[Stored data]
* * * * *

(* ===== verification/World.v ===== *)
(** * The state of the server

    The objects of the program and the memory they live in.  Go pointers to
    peers, sessions, rooms and exchanges are locations of a heap, so that an
    object reached through two maps, or still referenced by a goroutine after
    its removal from a map, is one object.  The [parent] pointers are
    locations; [conf] is everywhere the same pointer, to [w_conf]; the single
    room manager is [w_mgr].

    The world also holds the mutexes, the goroutines that have been started and
    have not run yet ([w_tasks]), the clock, and the trace of what the process
    has sent to the outside ([w_out]).  Printing to stdout is not modelled.

    The library the server calls is a parameter: pion/webrtc ([WebRTC]); the
    session descriptions are read by the model of pion/sdp, and a connection has
    the states of [Signaling] and [MediaEngine].  It also has the log of the calls made on it: what
    else the library answers is any function of log and state. *)

From S2P Require Import Prelude GoLib Bytes Sdp Ice MediaEngine Signaling Json Constants KeyframeFilter.

(** ** Configuration (config.go) *)

Record Config := MkConfig {
  Version : Z;
  Turnip : string;
  Turnport : Z;
  Proxyaddr : string;
  Proxyport : Z;
  Localaddr : string;
  Mqttip : string;
  Mqttport : Z;
  Mqttuser : string;
  Mqttpwd : string;
  MqttTopic : string;
  Rmqurl : string;
  CenterRmqurl : string;
  Maxpull : Z;
  Clusterid : string;
  Uuid : string;
  ContainerID : string;
  sn : Z;  (* uint64 *)
}.

Definition set_Proxyaddr (g : string → string) (x : Config) : Config :=
  MkConfig (Version x) (Turnip x) (Turnport x) (g (Proxyaddr x)) (Proxyport x) (Localaddr x)
    (Mqttip x) (Mqttport x) (Mqttuser x) (Mqttpwd x) (MqttTopic x) (Rmqurl x)
    (CenterRmqurl x) (Maxpull x) (Clusterid x) (Uuid x) (ContainerID x) (sn x).
Definition set_Localaddr (g : string → string) (x : Config) : Config :=
  MkConfig (Version x) (Turnip x) (Turnport x) (Proxyaddr x) (Proxyport x) (g (Localaddr x))
    (Mqttip x) (Mqttport x) (Mqttuser x) (Mqttpwd x) (MqttTopic x) (Rmqurl x)
    (CenterRmqurl x) (Maxpull x) (Clusterid x) (Uuid x) (ContainerID x) (sn x).
Definition set_MqttTopic (g : string → string) (x : Config) : Config :=
  MkConfig (Version x) (Turnip x) (Turnport x) (Proxyaddr x) (Proxyport x) (Localaddr x)
    (Mqttip x) (Mqttport x) (Mqttuser x) (Mqttpwd x) (g (MqttTopic x)) (Rmqurl x)
    (CenterRmqurl x) (Maxpull x) (Clusterid x) (Uuid x) (ContainerID x) (sn x).
Definition set_Clusterid (g : string → string) (x : Config) : Config :=
  MkConfig (Version x) (Turnip x) (Turnport x) (Proxyaddr x) (Proxyport x) (Localaddr x)
    (Mqttip x) (Mqttport x) (Mqttuser x) (Mqttpwd x) (MqttTopic x) (Rmqurl x)
    (CenterRmqurl x) (Maxpull x) (g (Clusterid x)) (Uuid x) (ContainerID x) (sn x).
Definition set_Uuid (g : string → string) (x : Config) : Config :=
  MkConfig (Version x) (Turnip x) (Turnport x) (Proxyaddr x) (Proxyport x) (Localaddr x)
    (Mqttip x) (Mqttport x) (Mqttuser x) (Mqttpwd x) (MqttTopic x) (Rmqurl x)
    (CenterRmqurl x) (Maxpull x) (Clusterid x) (g (Uuid x)) (ContainerID x) (sn x).
Definition set_ContainerID (g : string → string) (x : Config) : Config :=
  MkConfig (Version x) (Turnip x) (Turnport x) (Proxyaddr x) (Proxyport x) (Localaddr x)
    (Mqttip x) (Mqttport x) (Mqttuser x) (Mqttpwd x) (MqttTopic x) (Rmqurl x)
    (CenterRmqurl x) (Maxpull x) (Clusterid x) (Uuid x) (g (ContainerID x)) (sn x).
Definition set_sn (g : Z → Z) (x : Config) : Config :=
  MkConfig (Version x) (Turnip x) (Turnport x) (Proxyaddr x) (Proxyport x) (Localaddr x)
    (Mqttip x) (Mqttport x) (Mqttuser x) (Mqttpwd x) (MqttTopic x) (Rmqurl x)
    (CenterRmqurl x) (Maxpull x) (Clusterid x) (Uuid x) (ContainerID x) (g (sn x)).

(** ** The WebRTC library *)

(** The calls made on a connection, oldest first. *)
Inductive pcop :=
  | OpSetLocal (ty sdp : string)
  | OpSetRemote (ty sdp : string)
  | OpAddICECandidate (candidate : string)
  | OpAddTrack (mime id stream : string)
  | OpCreateDataChannel (label : string) (ordered : bool) (maxRetransmits : Z)
  | OpCreateOffer
  | OpCreateAnswer.

(** A connection: the calls made on it, the state of its signalling and its media
    engine. *)
Record pcstate := MkState { st_sig : signaling; st_media : MediaEngine }.
Record pconn := MkPc { pc_id : nat; pc_log : list pcop; pc_state : pcstate }.
Definition pc_sig (pc : pconn) : signaling := st_sig (pc_state pc).
Definition pc_media (pc : pconn) : MediaEngine := st_media (pc_state pc).
Definition with_sig (s : signaling) (pc : pconn) : pcstate := MkState s (pc_media pc).

(** A media section of a parsed session description: m= name, attributes. *)
Record media := MkMedia { m_name : string; m_attrs : list (string * string) }.

(** The result of writing to a track or a connection. *)
Inductive write_result := WOk | WClosedPipe | WErr.

Inductive ICEConnectionState :=
  | ICENew | ICEChecking | ICEConnected | ICECompleted
  | ICEDisconnected | ICEFailed | ICEClosed.

#[export] Instance ICEConnectionState_eq_dec : EqDecision ICEConnectionState.
Proof. solve_decision. Defined.

(** What the library answers: [false], [None] and [WErr] are errors.  [wr_url] is
    the library net/url, which the parser of descriptions calls.  [wr_set_local]
    and [wr_set_remote] are what comes after setDescription has accepted the
    description and, for a remote one, the media engine its codecs;
    [wr_ext_order] is the order in which the header extensions of a section are
    visited then; [wr_populate] is populateLocalCandidates, on the text;
    [wr_ice_agent] says that the transport has its gatherer and agent. *)
Class WebRTC := {
  wr_new_pc : nat → bool;
  wr_create_offer : pconn → option string;
  wr_create_answer : pconn → option string;
  wr_set_local : pconn → string → string → bool;
  wr_set_remote : pconn → string → string → bool;
  wr_ext_order : pconn → nat → list string → list string;
  wr_ext_order_perm : ∀ pc n l, wr_ext_order pc n l ≡ₚ l;
  wr_populate : pconn → string → string;
  wr_ice_agent : pconn → bool;
  wr_add_track : pconn → string → bool;
  wr_create_dc : pconn → string → bool;
  wr_track_write : nat → string → write_result;
  #[global] wr_url :: NetUrl;
}.

(** ** peer (peer.go)

    [conf] is [w_conf].  [podid] is the argument the callbacks of the
    connection capture.  Of the channels and wait groups: [exitCh_closed] says
    whether exitCh is closed, [remoteSdpReceived] counts the goroutines that
    are ready to send on that channel, [readers] the goroutines that read a
    remote track.  A list.List pointer is an [option]. *)

Record peer := MkPeer {
  p_userid : string;
  p_remoteuserid : string;
  p_peerid : string;
  p_role : Z;
  p_isFake : bool;
  p_peerConnection : option pconn;
  p_videoTrack : bool;  (* nil: false *)
  p_videoSender : bool;
  p_audioTrack : bool;
  p_audioSender : bool;
  p_dataChannel : bool;
  p_filter : option KeyframeFilter;
  p_onSendMessageHandler : bool;
  p_publishersdp : option string;
  p_parent : nat;
  p_setedRemoteDesc : bool;
  p_candidateCaches : list string;
  p_isReady : bool;
  p_shouldNotify : bool;
  p_videoCodec : RTPCodecParameters;
  p_audioCodec : RTPCodecParameters;
  p_audiossrc : option (list Z);
  p_videossrc : option (list Z);
  p_appssrc : option (list Z);
  p_remoteSdpReceived : nat;
  p_exitCh_closed : bool;
  p_readers : nat;
  p_podid : string;
}.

* * * * *

-- Task --
The reply should consist solely of the lines above from the one that has "wr_create_answer : pconn → option string;" through the one that has "p_audioSender : bool;", reproduced exactly.

-- Result of this task --
  wr_create_answer : pconn → option string;
  wr_set_local : pconn → string → string → bool;
  wr_set_remote : pconn → string → string → bool;
  wr_ext_order : pconn → nat → list string → list string;
  wr_ext_order_perm : ∀ pc n l, wr_ext_order pc n l ≡ₚ l;
  wr_populate : pconn → string → string;
  wr_ice_agent : pconn → bool;
  wr_add_track : pconn → string → bool;
  wr_create_dc : pconn → string → bool;
  wr_track_write : nat → string → write_result;
  #[global] wr_url :: NetUrl;
}.

(** ** peer (peer.go)

    [conf] is [w_conf].  [podid] is the argument the callbacks of the
    connection capture.  Of the channels and wait groups: [exitCh_closed] says
    whether exitCh is closed, [remoteSdpReceived] counts the goroutines that
    are ready to send on that channel, [readers] the goroutines that read a
    remote track.  A list.List pointer is an [option]. *)

Record peer := MkPeer {
  p_userid : string;
  p_remoteuserid : string;
  p_peerid : string;
  p_role : Z;
  p_isFake : bool;
  p_peerConnection : option pconn;
  p_videoTrack : bool;  (* nil: false *)
  p_videoSender : bool;
  p_audioTrack : bool;
  p_audioSender : bool;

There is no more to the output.